Game-playing engine for Connect 4 variant with more rows and columns
By Xingzhe Li, Daniel Roche, Jianqi Shi, Ching-Heng Hsiao
The project initially only involved providing a user interface to play the Four-in-a-Row game and had the artificial constraint of having a Disk class.
This led to the development of a Board
class that stored the positional information as a 2D-array of Disk objects.
However, in the next phase of the project, we were required to implement a game-playing algorithm to compete against other teams.
We chose the negamax algorithm with alpha-beta pruning.
This required evaluating the board to determine winning positions, but the Board
class required many array accesses to determine
whether there was a four-in-a-row, and the program appeared to be impractically slow before recompiling with -O3
, so the board
interface was rewritten as a bitboard, which allowed checking the entire board at once
using bitwise operations and significantly improved the speed.
A heuristic was also added to the BitBoard
class in its adjacencyScore()
member function, which roughly computes a score based on
how many disks of a certain type are adjacent to each other. This appeared to improve the performance against a human player, as it
encouraged the AI to setup positions that can achieve a four-in-a-row from multiple places.

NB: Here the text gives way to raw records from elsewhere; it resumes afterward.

Lemma exception_roundtrip_witness : exists s1 c3,
  @arm_cpu_do_interrupt _ _ no_semihosting demo_consts demo_swi = Done (tt, s1) /\ mode_of (cpu s1) = ARM_CPU_MODE_SVC /\
  reg (cpu s1) 15 = 8 /\ gen_exception_return 0x8000 (cpu s1) = Done (tt, c3) /\ mode_of c3 = ARM_CPU_MODE_USR /\ reg c3 15 = 0x8000.
Proof.
  destruct (@exception_roundtrip _ _ no_semihosting demo_consts demo_swi ARM_CPU_MODE_SVC 8 CPSR_I 0 demo_user_wf eq_refl
    ltac:(split; vm_compute; congruence) eq_refl eq_refl eq_refl) as (s1 & H1 & Hm & _ & Hs & _ & H15 & _ & H2).
  assert (Es : cpu s1 = demo_svc) by (unfold demo_svc; rewrite H1; reflexivity).
  assert (W1 : cpu_wf (cpu s1) /\ Z.land (uncached_cpsr (cpu s1)) CACHED_CPSR_BITS = 0) by (rewrite Es; exact demo_svc_wf).
  destruct (H2 (cpu s1) 0x8000 (proj1 W1) ltac:(split; vm_compute; congruence) Hm eq_refl (proj2 W1)) as (c3 & H3 & _ & H4 & H5 & _).
  exists s1, c3. split; [exact H1|]. split; [exact Hm|]. split; [rewrite H15; reflexivity|]. split; [exact H3|]. split; [exact H4|exact H5].
Defined.
(* ===== verification/Mmu.v ===== *)
(** * Address translation ([target-arm/helper.c])

    The translation of a virtual address: the access check [check_ap], the
    v5, v6 and long-descriptor table walks, the protection unit, their choice
    in [get_phys_addr], the two callers that fill the TLB and serve the
    debugger, and [tlb_fill] of [op_helper.c].  Physical memory and the TLB belong to QEMU; so do the
    [PAGE_*] bits and the field extraction of its headers. *)
From stdpp Require Import base list gmap.
From S2P Require Import Prelude Double ArmTable State CpuState Errors OpHelper Sys.
Open Scope Z_scope.

(** ** What QEMU's headers provide *)
Class MmuEnv := {
  PAGE_READ : Z;
  PAGE_WRITE : Z;
  PAGE_EXEC : Z;
  extract32 : Z -> Z -> Z -> Z;
  extract64 : Z -> Z -> Z -> Z
}.

(** The protection bits are those of [mmap]; [extract32 v start len] is the
    field of [len] bits of [v] that begins at bit [start]. *)
Class MmuEnvLaws `{MmuEnv} := {
  page_bits : PAGE_READ = 1 /\ PAGE_WRITE = 2 /\ PAGE_EXEC = 4;
  extract32_spec v start len :
    is_u32 v -> 0 <= start -> 0 < len -> start + len <= 32 ->
    extract32 v start len = Z.land (Z.shiftr v start) (Z.ones len);
  extract64_spec v start len :
    is_u64 v -> 0 <= start -> 0 < len -> start + len <= 64 ->
    extract64 v start len = Z.land (Z.shiftr v start) (Z.ones len)
}.

(** The TLB: an entry maps the page of an address for one MMU index to a
    physical page and its protection bits. *)
Class Tlb := {
  tlb : Type;
  tlb_set_page : Z -> Z -> Z -> Z -> Z -> tlb -> tlb;
  tlb_flush : Z -> tlb -> tlb;
  tlb_flush_page : Z -> tlb -> tlb;
  tlb_lookup : tlb -> Z -> Z -> option (Z * Z)
}.

(** Setting a page maps the addresses of that page for the given index and may
    evict others; flushing removes entries. *)
Class TlbLaws `{Tlb} := {
  tlb_set_lookup t va pa prot idx size a i p q :
    tlb_lookup (tlb_set_page va pa prot idx size t) a i = Some (p, q) ->
    (Z.shiftr a 10 = Z.shiftr va 10 /\ i = idx /\ p = Z.lor pa (Z.land a 0x3ff) /\ q = prot) \/
    tlb_lookup t a i = Some (p, q);
  tlb_set_hit t va pa prot idx size a :
    Z.shiftr a 10 = Z.shiftr va 10 ->
    tlb_lookup (tlb_set_page va pa prot idx size t) a idx = Some (Z.lor pa (Z.land a 0x3ff), prot);
  tlb_flush_lookup g t a i : tlb_lookup (tlb_flush g t) a i = None;
  tlb_flush_page_lookup va t a i p q :
    tlb_lookup (tlb_flush_page va t) a i = Some (p, q) ->
    Z.shiftr a 10 <> Z.shiftr va 10 /\ tlb_lookup t a i = Some (p, q)
}.

(** ** The walks *)
Definition MMU_USER_IDX : Z := 1.
Definition TARGET_PAGE_SIZE : Z := Z.shiftl 1 10.

(** [cpu_mmu_index] of [cpu.h]. *)
Definition cpu_mmu_index (e : cpu_st) : Z :=
  if Z.land (uncached_cpsr e) CPSR_M =? ARM_CPU_MODE_USR then 1 else 0.

(** The result and the out-parameters of a walk; [None] where the walk did
    not write the parameter. *)
Record xlat : Type := { x_ret : Z; x_phys : option Z; x_prot : option Z; x_size : option Z }.

Definition x_fault (code : Z) (prot size : option Z) : xlat :=
  {| x_ret := code; x_phys := None; x_prot := prot; x_size := size |}.
Definition x_ok (phys prot size : Z) : xlat :=
  {| x_ret := 0; x_phys := Some phys; x_prot := Some prot; x_size := Some size |}.

Section Walks.
Context {PH : PhysMem} {NV : Nvic} {ME : MmuEnv}.
Implicit Types s : sys_st.

(** [check_ap]: the protection bits, or zero; [AssertFailed] is [abort()]. *)
Definition check_ap (s : sys_st) (ap domain_prot access_type : Z) (is_user : bool) : outcome Z :=
  if domain_prot =? 3 then Done (Z.lor PAGE_READ PAGE_WRITE)
  else
    let prot_ro := if access_type =? 1 then 0 else PAGE_READ in
    match ap with
    | 0 =>
        if access_type =? 1 then Done 0
        else match Z.land (Z.shiftr (cp15 s c1_sys) 8) 3 with
             | 1 => Done (if is_user then 0 else PAGE_READ)
             | 2 => Done PAGE_READ
             | _ => Done 0
             end
    | 1 => Done (if is_user then 0 else Z.lor PAGE_READ PAGE_WRITE)
    | 2 => Done (if is_user then prot_ro else Z.lor PAGE_READ PAGE_WRITE)
    | 3 => Done (Z.lor PAGE_READ PAGE_WRITE)
    | 4 => Done 0
    | 5 => Done (if is_user then 0 else prot_ro)
    | 6 => Done prot_ro
    | 7 => Done (if negb (arm_feature (cpu s) ARM_FEATURE_V6K) then 0 else prot_ro)
    | _ => AssertFailed
    end.

Definition get_level1_table_address (s : sys_st) (address : Z) : Z :=
  let table :=
    if tst address (cp15 s c2_mask) then Z.land (cp15 s c2_base1) 0xffffc000
    else Z.land (cp15 s c2_base0) (cp15 s c2_base_mask) in
  Z.lor table (Z.land (Z.shiftr address 18) 0x3ffc).

(** The end of the v5 walk, from the call of [check_ap]. *)
Definition v5_check (s : sys_st) (access_type : Z) (is_user : bool)
    (domain domain_prot code phys_addr ap size : Z) : outcome xlat :=
  match check_ap s ap domain_prot access_type is_user with
  | Done prot =>
      if prot =? 0 then Done (x_fault (Z.lor code (Z.shiftl domain 4)) (Some prot) (Some size))
      else Done (x_ok phys_addr (Z.lor prot PAGE_EXEC) size)
  | _ => AssertFailed
  end.

Definition get_phys_addr_v5 (s : sys_st) (address access_type : Z) (is_user : bool) : outcome xlat :=
  let table := get_level1_table_address s address in
  let desc := ldl_phys (memory s) table in
  let type := Z.land desc 3 in
  let domain := Z.land (Z.shiftr desc 5) 0x0f in
  let domain_prot := Z.land (Z.shiftr (cp15 s c3) (domain * 2)) 3 in
  let do_fault code := Done (x_fault (Z.lor code (Z.shiftl domain 4)) None None) in
  let check := v5_check s access_type is_user domain domain_prot in
  if type =? 0 then do_fault 5
  else if (domain_prot =? 0) || (domain_prot =? 2) then do_fault (if type =? 2 then 9 else 11)
  else if type =? 2 then
    check 13 (Z.lor (Z.land desc 0xfff00000) (Z.land address 0x000fffff))
      (Z.land (Z.shiftr desc 10) 3) (1024 * 1024)
  else
    let table2 :=
      if type =? 1 then Z.lor (Z.land desc 0xfffffc00) (Z.land (Z.shiftr address 10) 0x3fc)
      else Z.lor (Z.land desc 0xfffff000) (Z.land (Z.shiftr address 8) 0xffc) in
    let desc2 := ldl_phys (memory s) table2 in
    match Z.land desc2 3 with
    | 0 => do_fault 7
    | 1 => check 15 (Z.lor (Z.land desc2 0xffff0000) (Z.land address 0xffff))
             (Z.land (Z.shiftr desc2 (4 + Z.land (Z.shiftr address 13) 6)) 3) 0x10000
    | 2 => check 15 (Z.lor (Z.land desc2 0xfffff000) (Z.land address 0xfff))
             (Z.land (Z.shiftr desc2 (4 + Z.land (Z.shiftr address 13) 6)) 3) 0x1000
    | 3 =>
        if type =? 1 then
          if arm_feature (cpu s) ARM_FEATURE_XSCALE then
            check 15 (Z.lor (Z.land desc2 0xfffff000) (Z.land address 0xfff))
              (Z.land (Z.shiftr desc2 4) 3) 0x400
          else do_fault 7
        else check 15 (Z.lor (Z.land desc2 0xfffffc00) (Z.land address 0x3ff))
               (Z.land (Z.shiftr desc2 4) 3) 0x400
    | _ => AssertFailed
    end.

(** The end of the v6 walk, from [if (domain_prot == 3)]. *)
Definition v6_check (s : sys_st) (access_type : Z) (is_user : bool)
    (domain domain_prot code phys_addr ap : Z) (xn0 pxn : bool) (size : Z) : outcome xlat :=
  let do_fault code prot := Done (x_fault (Z.lor code (Z.shiftl domain 4)) prot (Some size)) in
  if domain_prot =? 3 then Done (x_ok phys_addr (Z.lor (Z.lor PAGE_READ PAGE_WRITE) PAGE_EXEC) size)
  else
    let xn := if pxn && negb is_user then true else xn0 in
    if xn && (access_type =? 2) then do_fault code None
    else if tst (cp15 s c1_sys) (Z.shiftl 1 29) && (Z.land ap 1 =? 0)
    then do_fault (if code =? 15 then 6 else 3) None
    else
      match check_ap s ap domain_prot access_type is_user with
      | Done prot =>
          if prot =? 0 then do_fault code (Some prot)
          else Done (x_ok phys_addr (if xn then prot else Z.lor prot PAGE_EXEC) size)
      | _ => AssertFailed
      end.

Definition get_phys_addr_v6 (s : sys_st) (address access_type : Z) (is_user : bool) : outcome xlat :=
  let table := get_level1_table_address s address in
  let desc := ldl_phys (memory s) table in
  let type := Z.land desc 3 in
  if (type =? 0) || ((type =? 3) && negb (arm_feature (cpu s) ARM_FEATURE_PXN))
  then Done (x_fault (Z.lor 5 (Z.shiftl 0 4)) None None)
  else
    let domain := if (type =? 1) || negb (tst desc (Z.shiftl 1 18)) then Z.land (Z.shiftr desc 5) 0x0f else 0 in
    let do_fault code := Done (x_fault (Z.lor code (Z.shiftl domain 4)) None None) in
    let domain_prot := Z.land (Z.shiftr (cp15 s c3) (domain * 2)) 3 in
    if (domain_prot =? 0) || (domain_prot =? 2) then do_fault (if negb (type =? 1) then 9 else 11)
    else if negb (type =? 1) then
      let ap := Z.lor (Z.land (Z.shiftr desc 10) 3) (Z.land (Z.shiftr desc 13) 4) in
      let xn := tst desc (Z.shiftl 1 4) in
      let pxn := tst desc 1 in
      if tst desc (Z.shiftl 1 18) then
        v6_check s access_type is_user domain domain_prot 13
          (Z.lor (Z.land desc 0xff000000) (Z.land address 0x00ffffff)) ap xn pxn 0x1000000
      else
        v6_check s access_type is_user domain domain_prot 13
          (Z.lor (Z.land desc 0xfff00000) (Z.land address 0x000fffff)) ap xn pxn 0x100000
    else
      let pxn := arm_feature (cpu s) ARM_FEATURE_PXN && tst (Z.shiftr desc 2) 1 in
      let table2 := Z.lor (Z.land desc 0xfffffc00) (Z.land (Z.shiftr address 10) 0x3fc) in
      let desc2 := ldl_phys (memory s) table2 in
      let ap := Z.lor (Z.land (Z.shiftr desc2 4) 3) (Z.land (Z.shiftr desc2 7) 4) in
      match Z.land desc2 3 with
      | 0 => do_fault 7
      | 1 => v6_check s access_type is_user domain domain_prot 15
               (Z.lor (Z.land desc2 0xffff0000) (Z.land address 0xffff)) ap
               (tst desc2 (Z.shiftl 1 15)) pxn 0x10000
      | 2 | 3 => v6_check s access_type is_user domain domain_prot 15
               (Z.lor (Z.land desc2 0xfffff000) (Z.land address 0xfff)) ap
               (tst desc2 1) pxn 0x1000
      | _ => AssertFailed
      end.

(** [MMUFaultType]. *)
Inductive MMUFaultType : Set := translation_fault | access_fault | permission_fault.
Definition fault_type_value (f : MMUFaultType) : Z :=
  match f with translation_fault => 1 | access_fault => 2 | permission_fault => 3 end.

(** The region of the address: which base register translates it, or none. *)
Definition lpae_region (address t0sz t1sz : Z) : option bool :=
  if negb (t0sz =? 0) && (extract32 address (32 - t0sz) t0sz =? 0) then Some false
  else if negb (t1sz =? 0) && (extract32 (u32 (Z.lnot address)) (32 - t1sz) t1sz =? 0) then Some true
  else if t0sz =? 0 then Some false
  else if t1sz =? 0 then Some true
  else None.
(* ===== verification/Coproc.v ===== *)
(** * Coprocessor accesses: what they may change

    Theorems on the composition of the register tables ([CpTables]), the
    access functions ([Cp15]), address translation and the TLB ([Mmu]). *)
From stdpp Require Import base list gmap strings.
From S2P Require Import Prelude Double ArmTable State CpuState Errors OpHelper CpuMode Sys Mmu CpRegs CpTables Cp15.
Open Scope Z_scope.

Section Keeps.
Context {PH : PhysMem} {NV : Nvic} {ME : MmuEnv} {TL : Tlb} {CE : CpEnv}.
Implicit Types e : cp_env.

(** ** Code that leaves address translation alone *)
Definition same_mmu e e' : Prop := same_tables (ce_sys e) (ce_sys e') /\ ce_tlb e' = ce_tlb e.

#[export] Instance same_mmu_pre : PreOrder same_mmu.
Proof.
  split.
  - intros e. repeat split. apply Forall_true. reflexivity.
  - intros e1 e2 e3 [(M1 & F1 & R1) T1] [(M2 & F2 & R2) T2]. repeat split; try congruence.
    apply Forall_forall. intros r Hr. rewrite Forall_forall in R1, R2. rewrite (R2 r Hr). exact (R1 r Hr).
Qed.

Definition keeps {A} (m : M cp_env A) : Prop := forall e a e', m e = Done (a, e') -> same_mmu e e'.

Lemma keeps_ret {A} (a : A) : keeps (ret a).
Proof. intros e b e' [_ ->]%ret_Done. reflexivity. Qed.
Lemma keeps_gets {A} (f : cp_env -> A) : keeps (gets f).
Proof. intros e b e' [_ ->]%gets_Done. reflexivity. Qed.
Lemma keeps_undefined {A} : keeps (@undefined cp_env A).
Proof. intros e b e' [=]. Qed.
Lemma keeps_defined {A} (o : option A) : keeps (defined o).
Proof. destruct o; [apply keeps_ret|apply keeps_undefined]. Qed.
Lemma keeps_bind {A B} (m : M cp_env A) (k : A -> M cp_env B) : keeps m -> (forall a, keeps (k a)) -> keeps (bind m k).
Proof. intros Hm Hk e b e' (a & e1 & H1 & H2)%bind_Done. etransitivity; [exact (Hm _ _ _ H1)|exact (Hk _ _ _ _ H2)]. Qed.

(** Assigning a field that is no input of a walk. *)
Lemma keeps_put r v : bool_decide (r ∈ mmu_regs) = false -> keeps (put r v).
Proof.
  intros Hr e a e' <-%modify_Done. apply bool_decide_eq_false in Hr. repeat split; cbn.
  apply Forall_forall. intros q Hq. apply cp15_set_ne. intros ->. contradiction.
Qed.

Lemma keeps_modify f : (forall e, same_mmu e (f e)) -> keeps (modify f).
Proof. intros Hf e a e' <-%modify_Done. apply Hf. Qed.

(** Code on the processor's registers that keeps its features. *)
Definition keeps_features {A} (c : M cpu_st A) : Prop := forall s a s', c s = Done (a, s') -> features s' = features s.

Lemma keeps_cpu {A} (c : M cpu_st A) : keeps_features c -> keeps (on_ce_cpu c).
Proof.
  intros Hc e a e'. unfold on_ce_cpu. destruct (c (ce_cpu e)) as [[b s']| | |] eqn:E; intros [= <- <-].
  repeat split; cbn; [exact (Hc _ _ _ E)|]. apply Forall_true. reflexivity.
Qed.

Lemma put_reg_features r v : keeps_features (put_reg r v).
Proof. intros s a s' H. unfold put_reg in H. mruns. reflexivity. Qed.
Lemma get_reg_features r : keeps_features (get_reg r).
Proof. intros s a s' H. unfold get_reg, arr_get in H. mruns; reflexivity. Qed.
Lemma raise_features x : keeps_features (raise_exception x).
Proof. intros s a s' H. unfold raise_exception in H. mruns. reflexivity. Qed.

Lemma write_flags_features v m s : features (write_flags v m s) = features s.
Proof. unfold write_flags. repeat match goal with |- context [if tst ?x ?y then _ else _] => destruct (tst x y) end; reflexivity. Qed.

(** Writing the condition flags switches no mode. *)
Lemma nzcv_features v : keeps_features (cpsr_write v CPSR_NZCV).
Proof.
  intros s a s' H. unfold cpsr_write in H.
  apply bind_Done in H as ([] & s1 & H1 & H). apply modify_Done in H1.
  apply bind_Done in H as (u & s2 & H2 & H). apply gets_Done in H2 as [_ ->].
  assert (E : tst (Z.land (Z.lxor u v) CPSR_NZCV) CPSR_M = false).
  { unfold tst. rewrite <- Z.land_assoc. change (Z.land CPSR_NZCV CPSR_M) with 0. rewrite Z.land_0_r. reflexivity. }
  rewrite E in H. apply bind_Done in H as (m & s3 & H3 & H). apply ret_Done in H3 as [_ ->].
  apply modify_Done in H as <-. rewrite <- H1. cbn [features set_uncached_cpsr]. apply write_flags_features.
Qed.
End Keeps.

Create HintDb keeps.
#[export] Hint Resolve keeps_ret keeps_gets keeps_undefined keeps_defined keeps_bind keeps_cpu put_reg_features
  get_reg_features raise_features nzcv_features : keeps.

(** [keeps_auto] walks the code: sequences, conditions, assignments. *)
Ltac keeps_auto :=
  repeat match goal with
  | |- keeps (bind _ _) => apply keeps_bind; [|intros ?]
  | |- keeps (if ?b then _ else _) => destruct b
  | |- keeps (match ?x with _ => _ end) => destruct x
  | |- keeps (put _ _) => apply keeps_put; reflexivity
  | |- keeps (modify _) => apply keeps_modify; intros ?; repeat split; cbn; try (apply Forall_true; reflexivity)
  | |- keeps _ => solve [auto with keeps]
  end.

(** ** User mode *)
Section User.
Context {PH : PhysMem} {NV : Nvic} {ME : MmuEnv} {TL : Tlb} {CE : CpEnv}.

Lemma readfn_keeps f ri : keeps (run_readfn f ri).
Proof.
  destruct f; cbn [run_readfn]; unfold do_pmreg_read, do_ccsidr_read, do_teehbr_read, do_arm946_prbs_read,
    do_pmsav5_data_ap_read, do_pmsav5_insn_ap_read, do_arm_cp_read_zero, do_par64_read, do_ttbr064_read,
    do_ttbr164_read, read_pair, do_mpidr_read, has_feature, rd; keeps_auto.
Qed.

Lemma load_reg_keeps s r : keeps (load_reg s r).
Proof. unfold load_reg. keeps_auto. Qed.
Lemma store_reg_keeps r v : keeps (store_reg r v).
Proof. unfold store_reg. keeps_auto. Qed.
Lemma set_pc_keeps v : keeps (gen_set_pc_im v).
Proof. unfold gen_set_pc_im. keeps_auto. Qed.
Lemma lookup_tb_keeps s : keeps (gen_lookup_tb s).
Proof. unfold gen_lookup_tb. keeps_auto. Qed.
#[local] Hint Resolve readfn_keeps load_reg_keeps store_reg_keeps set_pc_keeps lookup_tb_keeps : keeps.

Lemma get_cp_reg64_keeps ri f : keeps (get_cp_reg64 ri f).
Proof. unfold get_cp_reg64. keeps_auto. Qed.
#[local] Hint Resolve get_cp_reg64_keeps : keeps.
Lemma get_cp_reg_keeps ri f : keeps (get_cp_reg ri f).
Proof. unfold get_cp_reg. keeps_auto. Qed.
#[local] Hint Resolve get_cp_reg_keeps : keeps.

(** No read changes address translation. *)
Lemma cp_do_read_keeps s ri b rt rt2 : keeps (cp_do_read s ri b rt rt2).
Proof. unfold cp_do_read, cp_value. keeps_auto. Qed.

(** The functions and fields that user mode may write. *)
Definition user_writefn (f : CPWriteFn) : bool :=
  match f with
  | pmcr_write | pmcntenset_write | pmcntenclr_write | pmovsr_write | pmxevtyper_write | teehbr_write => true
  | _ => false
  end.
Definition special_of (r : ARMCPRegInfo) : Z :=
  Z.land (cp_type r) (Z.lnot (Z.land ARM_CP_FLAG_MASK (Z.lnot ARM_CP_SPECIAL))).
Definition harmless (r : ARMCPRegInfo) : bool :=
  (special_of r =? ARM_CP_NOP) || (special_of r =? ARM_CP_WFI) || tst (cp_type r) ARM_CP_CONST ||
  match writefn r, fieldoffset r with
  | Some f, _ => user_writefn f
  | None, Some f => bool_decide (f = F15 c13_tls1)
  | None, None => true
  end.

Lemma pm_write_keeps w : keeps w -> keeps (pm_write w).
Proof. intros H. unfold pm_write. keeps_auto. Qed.

Lemma user_writefn_keeps f ri v : user_writefn f = true -> keeps (run_writefn f ri v).
Proof.
  destruct f; intros [=]; cbn [run_writefn].
  all: unfold do_pmcr_write, do_pmcntenset_write, do_pmcntenclr_write, do_pmovsr_write, do_pmxevtyper_write,
    do_teehbr_write; try apply pm_write_keeps; unfold upd; keeps_auto.
Qed.

Lemma cp_do_write_keeps s ri b rt rt2 : 
  harmless ri = true -> (special_of ri =? ARM_CP_NOP) || (special_of ri =? ARM_CP_WFI) = false ->
  keeps (cp_do_write s ri b rt rt2).
Proof.
  unfold harmless. intros H Hs. rewrite Hs in H. cbn [orb] in H. unfold cp_do_write.
  destruct (tst (cp_type ri) ARM_CP_CONST); [apply keeps_ret|]. cbn [orb] in H.
  destruct (writefn ri) as [f|]; [|destruct (fieldoffset ri) as [fo|]].
  - unfold set_cp_reg, set_cp_reg64. destruct b; keeps_auto; apply user_writefn_keeps, H.
  - apply bool_decide_eq_true in H as ->. cbn [put_field]. keeps_auto.
  - keeps_auto.
Qed.

(** Every description that user mode may write is harmless. *)
Definition user_ok (r : ARMCPRegInfo) : bool := negb (tst (access r) 1) || harmless r.

Lemma tables_user_ok f ids r : r ∈ reg_list f ids -> user_ok r = true.
Proof.
  intros Hr. assert (Hall : forallb (fun p => forallb user_ok (snd p)) (reg_blocks f ids) = true) by (vm_compute; reflexivity).
  rewrite forallb_forall in Hall. apply elem_flat_map in Hr as ([g b] & Hb & Hr).
  apply list_elem_of_In, Hall in Hb. cbn in Hb. rewrite forallb_forall in Hb. apply Hb, list_elem_of_In.
  destruct g; [exact Hr|set_solver].
Qed.

Lemma insn_addr_ok insn : addr_ok (insn_addr insn).
Proof.
  assert (H4 : forall z, 0 <= Z.land z 0xf < 16) by (intros z; apply (land_mask_range z 4); lia).
  assert (H3 : forall z, 0 <= Z.land z 7 < 8) by (intros z; apply (land_mask_range z 3); lia).
  split; cbn; try apply H4; destruct (_ =? 0); first [apply H4 | apply H3 | lia | idtac].
  pose proof (H3 (Z.shiftr insn 21)). lia.
Qed.

Lemma land1_cases z : Z.land z 1 = 0 \/ Z.land z 1 = 1.
Proof. pose proof (land_mask_range z 1 ltac:(lia)) as H. change (Z.ones 1) with 1 in H. lia. Qed.

(** One access, in user mode, to a register of the tables. *)
Lemma cp_access_keeps f ids t s insn e r e' :
  implements 0 t (rev (reg_list f ids)) -> arm_current_pl (ce_cpu e) = 0 ->
  cp_access t s insn e = Done (r, e') -> same_mmu e e'.
Proof.
  intros Himp Hpl Hrun. unfold cp_access in Hrun. rewrite (Himp _ (insn_addr_ok insn)) in Hrun.
  destruct (spec_lookup 0 _ (insn_addr insn)) as [ri|] eqn:El; [|apply ret_Done in Hrun as [_ ->]; reflexivity].
  apply spec_lookup_some in El as (r0 & Hr0 & _ & ->).
  apply list_elem_of_In, in_rev, list_elem_of_In, tables_user_ok in Hr0 as Huser.
  apply bind_Done in Hrun as (ok & e4 & [Hacc ->]%gets_Done & Hrun). unfold cp_access_ok in Hacc. rewrite Hpl in Hacc.
  destruct ok; [|apply ret_Done in Hrun as [_ ->]; reflexivity]. cbn [negb] in Hrun.
  fold (special_of (defines 0 (insn_addr insn) r0)) in Hrun. set (d := defines 0 (insn_addr insn) r0) in *.
  assert (Hd : (Z.land (Z.shiftr insn 20) 1 =? 1) = false -> harmless d = true).
  { intros Hw. destruct (land1_cases (Z.shiftr insn 20)) as [E|E]; rewrite E in Hw, Hacc; [|discriminate Hw].
    unfold user_ok in Huser. change (access r0) with (access d) in Huser. change (harmless r0) with (harmless d) in Huser.
    rewrite Z.shiftr_0_r in Hacc. rewrite Hacc in Huser. exact Huser. }
  destruct (special_of d =? ARM_CP_NOP) eqn:E1; [apply ret_Done in Hrun as [_ ->]; reflexivity|].
  destruct (special_of d =? ARM_CP_WFI) eqn:E2.
  { match type of Hrun with ?m _ = _ => assert (K : keeps m) by keeps_auto; exact (K _ _ _ Hrun) end. }
  destruct (_ =? 1) eqn:E3; [exact (cp_do_read_keeps _ _ _ _ _ _ _ _ Hrun)|].
  refine (cp_do_write_keeps _ _ _ _ _ (Hd eq_refl) _ _ _ _ Hrun). rewrite E1, E2. reflexivity.
Qed.

Lemma registered_implements c ids t :
  arm_feature c ARM_FEATURE_M = false -> features_ok (arm_feature c) = true ->
  register_cp_regs_for_features c ids ∅ = Done (tt, t) -> implements 0 t (rev (reg_list (arm_feature c) ids)).
Proof.
  intros HM Hok Hreg. destruct (registration_run c ids HM Hok) as (t' & Ht & Hi).
  rewrite Ht in Hreg. injection Hreg as <-. exact Hi.
Qed.

(** C10. A program in user mode cannot change address translation through the
    coprocessors: with the registers any processor registers, whatever
    instruction it executes, whether it runs, traps or is undefined, the
    translation control registers, physical memory, the feature bits and the
    TLB are what they were. *)
Theorem user_keeps_translation c ids t s insn e r e' :
  arm_feature c ARM_FEATURE_M = false -> features_ok (arm_feature c) = true ->
  register_cp_regs_for_features c ids ∅ = Done (tt, t) ->
  arm_current_pl (ce_cpu e) = 0 ->
  disas_coproc_insn t s insn e = Done (r, e') ->
  same_tables (ce_sys e) (ce_sys e') /\ ce_tlb e' = ce_tlb e.
Proof.
  intros HM Hok Hreg Hpl Hrun. fold (same_mmu e e').
  unfold disas_coproc_insn, has_feature in Hrun.
  apply bind_Done in Hrun as (xs & e1 & [_ ->]%gets_Done & Hrun).
  apply bind_Done in Hrun as (cpar & e2 & [_ ->]%gets_Done & Hrun).
  apply bind_Done in Hrun as (iw & e3 & [_ ->]%gets_Done & Hrun).
  repeat match type of Hrun with
  | (if ?b then ret _ else _) _ = _ => destruct b; [apply ret_Done in Hrun as [_ ->]; reflexivity|]
  end.
  exact (cp_access_keeps _ _ _ _ _ _ _ _ (registered_implements c ids t HM Hok Hreg) Hpl Hrun).
Qed.
End User.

The computer-generated moves were accessed via the Agent
class, which was extended to TimedAgent
to compare the performance between
Board
and BitBoard
. The BoardInterface
shown in the diagram is a mere conceptualization, and is not represented in the code as an abstract
class, so the performance differences were measured via different code versions rather than through dependency injection and dynamic dispatch
or template parameters.
This was justified because the original Board
class was no longer necessary for any purpose, being superseded by BitBoard
.
When the first input to the program is not 'X' or 'O' and the standard input stream is still valid, the program plays against itself. Here is the final board state of such a run.
On *nix-based systems:
Clone the repository, and from the project directory, execute:
c++ main.cpp -O3 && ./a.out
It does not appear to be feasible for a human to beat the program.